Monosaccharide Analogues of Anticancer Peptide R‑Lycosin-I: Role of Monosaccharide Conjugation in Complexation and the Potential of Lung Cancer Targeting and Therapy

Glycoconjugation is a promising modification strategy for the optimization of peptide drugs. In this study, five different monosaccharide derivatives (7a–e) were covalently linked to the N-terminal of R-lycosin-I, which yielded five glycopeptides (8a–e). They demonstrated increased or reduced cytotoxicity depending on monosaccharide types, which might be explained by the changes of physicochemical properties. Among all synthesized glycopeptides, only 8a exhibited increased cytotoxicity (IC50 = 9.6 ± 0.3 μM) and selectivity (IC50 = 37.4 ± 5.9 μM). The glucose transporter 1 (GLUT1) with high expression in cancer cells was approved to be involved in the cytotoxicity and selectivity enhancement of 8a.
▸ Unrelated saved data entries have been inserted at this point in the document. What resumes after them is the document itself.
(** * konstraint [doc] command: comment-block extraction and table rendering

    A shallow embedding of [internal/commands/doc.go].  Go strings are byte
    sequences and are modelled by [string] (a list of 8-bit [ascii]); slices
    are lists.  Runtime panics (index or slice bounds out of range) and
    returned [error] values are kept apart in the [result] type. *)

From Stdlib Require Import Ascii String NArith.
From stdpp Require Import base list strings gmap.

Local Open Scope string_scope.
Local Open Scope list_scope.

(** ** The parts of Go's [strings] package used by [doc.go] *)

Module GoStrings.

(** [strings.HasPrefix(s, prefix)]. *)
Fixpoint HasPrefix (s prefix : string) {struct prefix} : bool :=
match prefix, s with
| EmptyString, _ => true
| String _ _, EmptyString => false
| String p prefix', String c s' => Ascii.eqb c p && HasPrefix s' prefix'
end.

(** [strings.Contains(s, substr)]: [substr] occurs at some offset of [s]. *)
Fixpoint Contains (s substr : string) : bool :=
HasPrefix s substr ||
match s with
| EmptyString => false
| String _ s' => Contains s' substr
end.

(** [strings.IndexByte(s, c)]: offset of the first [c], if any. *)
Fixpoint IndexByte (s : string) (c : ascii) : option nat :=
match s with
| EmptyString => None
| String a s' => if Ascii.eqb a c then Some 0 else S <$> IndexByte s' c
end.

(** [strings.Split(s, sep)] for a one-byte separator, which is what both
  call sites pass (a space and a slash): the pieces between successive
  occurrences of [sep]; always at least one piece. *)
Fixpoint Split (s : string) (sep : ascii) : list string :=
match s with
| EmptyString => [EmptyString]
| String c s' =>
    if Ascii.eqb c sep then EmptyString :: Split s' sep
    else match Split s' sep with
         | [] => [String c EmptyString]
         | piece :: pieces => String c piece :: pieces
         end
end.

(** [trimLeftByte] and [trimRightByte], the helpers [strings.Trim] uses when
  the cutset is a single ASCII byte. *)
Fixpoint trimLeftByte (s : string) (c : ascii) : string :=
match s with
| EmptyString => EmptyString
| String a s' => if Ascii.eqb a c then trimLeftByte s' c else s
end.

Fixpoint trimRightByte (s : string) (c : ascii) : string :=
match s with
| EmptyString => EmptyString
| String a s' =>
    match trimRightByte s' c with
    | EmptyString => if Ascii.eqb a c then EmptyString else String a EmptyString
    | t => String a t
    end
end.

(** [strings.Trim(s, cutset)] with a one-byte cutset. *)
Definition Trim (s : string) (cutset : ascii) : string :=
trimLeftByte (trimRightByte s cutset) cutset.

(** [strings.Join(elems, sep)]. *)
Fixpoint Join (elems : list string) (sep : string) : string :=
match elems with
| [] => EmptyString
| [e] => e
| e :: rest => e +:+ sep +:+ Join rest sep
end.

(** [strings.EqualFold] lives in Go's standard library (Unicode simple case
  folding over UTF-8); the development is parametric in it. *)
Class FoldEq := EqualFold : string → string → bool.
(** * Items service: cache / store coherence of the HTTP handlers

    Shallow embedding of [main.go]: the [Item] entity, the process-wide
    [cache] map, the five handlers and the [itemsHandler] router, together
    with the small part of the Go runtime they call ([strconv.ParseInt],
    [encoding/json] on [Item], [net/http]'s response writer, [database/sql]
    statements).  The relational store is an external collaborator: every
    statement a handler sends is an event answered by an arbitrary oracle, so
    each theorem holds for every behaviour of the database. *)

From Stdlib Require Import ZArith Lia Bool Ascii String List.
From Stdlib Require Import Decimal DecimalString DecimalFacts DecimalPos DecimalN DecimalZ.
From stdpp Require Import base option gmap.
Import ListNotations.

Local Open Scope string_scope.
Local Open Scope Z_scope.

(** ** Go runtime: [strconv] *)

Module strconv.

(** A Go [byte] read as an unsigned number. *)
Definition byte (c : ascii) : Z := Z.of_N (N_of_ascii c).

(** [lower(c)]: [c | ('x' - 'X')]. *)
Definition lower (c : Z) : Z := Z.lor c 32.

(** The [Err] field of a [*NumError]. *)
Inductive NumError := ErrSyntax | ErrRange | ErrBase | ErrBitSize.

Definition maxUint64 : Z := 2 ^ 64 - 1.
Definition uint64 (z : Z) : Z := z mod 2 ^ 64.

(** Go's [s[i:]]. *)
Fixpoint drop (i : nat) (s : string) : string :=
  match i, s with
  | O, _ => s
  | S i', String _ s' => drop i' s'
  | S _, EmptyString => EmptyString
  end.

(** Go's [s[i]] for an index known to be in range ([0] otherwise, which
    no caller below relies on). *)
Definition at_ (s : string) (i : nat) : Z :=
  match String.get i s with
  | Some c => byte c
  | None => 0
  end.

Definition len (s : string) : Z := Z.of_nat (String.length s).

(** The value of one character as a digit, [None] when it is neither a
    decimal digit nor a letter. *)
Definition digit_val (c : Z) : option Z :=
  if (byte "0" <=? c) && (c <=? byte "9") then Some (c - byte "0")
  else if (byte "a" <=? lower c) && (lower c <=? byte "z")
       then Some (lower c - byte "a" + 10)
       else None.
(** * The build form of the cx_Freeze front end (HomePage component)

    A shallow embedding of the client-side state and of the three event
    handlers of the page component: [handleArchiveSelect], [resetForm] and
    [onSubmit]; then of the handlers written in the markup (the edits of
    the build options, [onDrop] and the change of the file input), of the
    values derived for the view ([isBusy], [dropLabel] and what is shown),
    and of the page with its requests in flight.

    Conventions of the model.
    - A JavaScript string is a [string]: a sequence of code units, here
      restricted to the range U+0000..U+00FF (one [ascii] per code unit).
    - A value that comes out of [response.json()] is a [jsval].  The state
      cells [statusMessage] and [logs] hold such values, because the handler
      stores what the server sent without checking its shape.
    - A handler is a computation in the monad [M]: it emits an ordered trace
      of events (state writes and calls to the browser) and either returns
      or throws.  A handler reads the state cells of the render in which it
      was created; its own writes are queued and become visible afterwards,
      so the next state is obtained by replaying the trace ([exec]).
    - The awaited promises ([fetch], [response.json()], [response.blob()])
      are the operations that may reject; their outcome is given by the
      [World] and the [Response]. *)

From Stdlib Require Import List String Ascii Bool Arith NArith ZArith Lia.
Import ListNotations.
Open Scope string_scope.
Open Scope list_scope.

Set Warnings "-register-all".

(** ** JavaScript values and string primitives *)

Module JS.

(** The result of JSON.parse.  A number is held as the bit pattern of its
    IEEE-754 binary64 representation; an object as its own properties in
    insertion order. *)
Inductive jsval : Type :=
| JNull
| JBool (b : bool)
| JNum (bits : Z)
| JStr (s : string)
| JArr (items : list jsval)
| JObj (props : list (string * jsval)).

(** What a [throw] or a rejected promise carries: an instance of [Error]
    with its message, or any other value. *)
Inductive thrown : Type :=
| ErrorInstance (message : string)
| NonError (v : jsval).

Definition is_zero_bits (bits : Z) : bool :=
  Z.eqb (Z.land bits 0x7FFFFFFFFFFFFFFF) 0.

Definition is_nan_bits (bits : Z) : bool :=
  Z.eqb (Z.land (Z.shiftr bits 52) 0x7FF) 0x7FF
  && negb (Z.eqb (Z.land bits 0xFFFFFFFFFFFFF) 0).
(** * Urban Price Radar: the client-side logic, embedded and verified

    The React front end fetches one static dataset and derives everything
    else from it synchronously.  This development embeds the pure logic of

    - [App.jsx]        (dataset fetch, area projection, update badge),
    - [PriceBadge.jsx] (marker density, render mode, price formatting),
    - [SearchBar.jsx]  (search suggestions),
    - [Filters.jsx]    (mode toggle and budget presets)

    as Rocq functions, one module per source file, and proves the
    properties stated for them.

    Conventions.  A [useState] cell is a record field and a setter call is
    a record update; an event handler is a function from state to state.
    An optional JS value ([null], [undefined], a missing key) is an
    [option]; a JS object used as a dictionary is a [gmap] with string
    keys.  A JS string is a [string] read one character per code unit,
    so [String.length] is [.length]; text that is only displayed (the
    rupee sign) is kept as its UTF-8 bytes.
    Built-ins of the host whose full definition is outside the
    repository (date parsing, locale formatting, Unicode case mapping) are
    [Variable]s of a section, so every result holds for any host. *)

From Stdlib Require Import ZArith QArith String Ascii List Lia Bool.
From Stdlib Require Import Floats.SpecFloat.
From Stdlib Require Import Numbers.DecimalString Numbers.DecimalPos.
From stdpp Require Import gmap strings list.

Local Open Scope Z_scope.

(** ** Data model (the shape of [prices.json]) *)

(** A price cell [{min, max, confidence}].  Amounts are whole numbers of
    the currency unit; a JSON integer below [2^53] is an exact double and
    on those values the JS comparisons are the integer ones. *)
Module PriceBand.
Record t : Type := { min : Z; max : Z; confidence : string }.
End PriceBand.

(** A budget preset of [Filters.jsx]. *)
Module BudgetPreset.
Record t : Type :=
  { label : string; fullLabel : string; min : Z; max : Z; color : string }.
End BudgetPreset.

(** The two values the [mode] state ever takes: ['buy'] and ['rent']. *)
Inductive Mode : Type := Buy | Rent.

Definition Mode_eqb (a b : Mode) : bool :=
  match a, b with
  | Buy, Buy | Rent, Rent => true
  | _, _ => false
  end.

(** An area of the dataset.  [buy] and [rent] are the objects keyed by
    property type (['1rk'], ['1bhk'], ['2bhk'], ['3bhk_plus']); either may
    be missing, and so may any key. *)
Record AreaRecord : Type := {
  id : Z;
  name : string;
  region : option string;
  lat : Q;
  lng : Q;
  zoom_level : string;
  buy : option (gmap string PriceBand.t);
  rent : option (gmap string PriceBand.t)
}.

Record Dataset : Type := {
  version : string;
  generated_at : option string;
  disclaimer : option string;
  areas : list AreaRecord
}.

(** Truthiness of a string-or-null value: [null] and [''] are falsy. *)
Definition truthy (s : option string) : bool :=
  match s with
  | None => false
  | Some s => negb (String.eqb s "")
  end.

(** The names every object literal inherits from [Object.prototype].
    Reading one of them from a table such as [TYPICAL_SIZES] or
    [MAP_TILES] yields a function (for [__proto__], an object), never
    [undefined]. *)
Definition Object_prototype_keys : list string :=
  [ "constructor"; "__defineGetter__"; "__defineSetter__";
    "hasOwnProperty"; "__lookupGetter__"; "__lookupSetter__";
    "isPrototypeOf"; "propertyIsEnumerable"; "toString"; "valueOf";
    "__proto__"; "toLocaleString" ]%string.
Furthermore, 8a but not R-lycosin-I inhibited tumor growth in the nude mice xenograft model without generating side effects intraperitoneally. Taken together, this study reveals the different monosaccharide roles in peptide modification and also provides an optimized anticancer peptide with high activity and selectivity, that is, 8a might be a promising lead for developing anticancer drugs.